A mais antiga do grupo a ter o nome alterado, ela conta que o sobrenome da família significa “povo da água”, já que eles fazem parte de uma aldeia que sobreviveu em regiões ribeirinhas e se escondendo nos rios durante as invasões.

Lembrando do histórico da família, a filha do meio e estudante de informática Stefany Arruda Kambeba Omágua-Yetê Anaquiri, de 27 anos, afirma que espera que mais parentes saibam do direito de ter o sobrenome indígena reconhecido e também possam lutar em defesa dessa conquista.

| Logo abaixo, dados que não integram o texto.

(** The [do ... while] that emits copies.  The result is the output, the
    table, [next_emit] and, unless the end of the input is near, the hash of
    the byte after it. *)
Fixpoint copy_loop (fuel : nat) (input : list Z) (shift ip_end ip_limit : Z) (out : list Z) (op : Z)
    (table : list Z) (ip candidate : Z) : res (list Z * Z * list Z * Z * option Z) :=
  match fuel with
  | O => Fault OutOfFuel
  | S fuel =>
      let base := ip in
      m ← find_match_length input (candidate + 4) (ip + 4) ip_end;
      let matched := 4 + m in
      let ip := ip + matched in
      let offset := base - candidate in
      s1 ← load_bytes input base matched;
      s2 ← load_bytes input candidate matched;
      _ ← check (bool_decide (s1 = s2));
      '(out, op) ← emit_copy out op offset matched;
      let insert_tail := ip - 1 in
      let next_emit := ip in
      if ip_limit <=? ip then Ok (out, op, table, next_emit, None) else
      input_bytes ← get_eight_bytes_at input insert_tail;
      b0 ← get_u32_at_offset input_bytes 0;
      let prev_hash := hash_bytes b0 shift in
      table ← store table prev_hash (u16 (ip - 1));
      b1 ← get_u32_at_offset input_bytes 1;
      let cur_hash := hash_bytes b1 shift in
      candidate ← load table cur_hash;
      candidate_bytes ← UNALIGNED_LOAD32 input candidate;
      table ← store table cur_hash (u16 ip);
      if b1 =? candidate_bytes then
        copy_loop fuel input shift ip_end ip_limit out op table ip candidate
      else
        b2 ← get_u32_at_offset input_bytes 2;
        Ok (out, op, table, next_emit, Some (hash_bytes b2 shift))
  end.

“Vem da minha mãe, dos meus avós, das minhas bisavós. É o resultado de uma luta coletiva. […] É muito importante para nós ter esse nome, ter um reconhecimento e essa visibilidade”, defendeu.

Processo

O defensor público Tiago Bicalho contou que o processo é simples e de direito de todos os indígenas. Segundo ele, outras pessoas que se encontrarem na mesma situação que a família Kambeba Omágua-Yetê Anaquiri também podem reivindicar o seu direito.

“No caso dos indígenas, esse direito decorre de uma proteção constitucional, que assegura aos índios as suas tradições, as suas línguas, crenças. Então a importância de alterar esse registro e eles poderem usar o nome e sobrenome da sua etnia é importante para que não percam suas origens e possam leva-las adiante”, explicou.

Segundo o defensor, os interessados podem procurar a Defensoria Pública para garantir esse direito. Para facilitar o processo, é importante levar os seguintes documentos:

  • Certidão de nascimento e/ou casamento;
  • Registro Administrativo de Nascimento Indígena (Rani);
  • Certidão Negativa dos Cartórios de Protesto;
  • Certidão Negativa Cível e Criminal.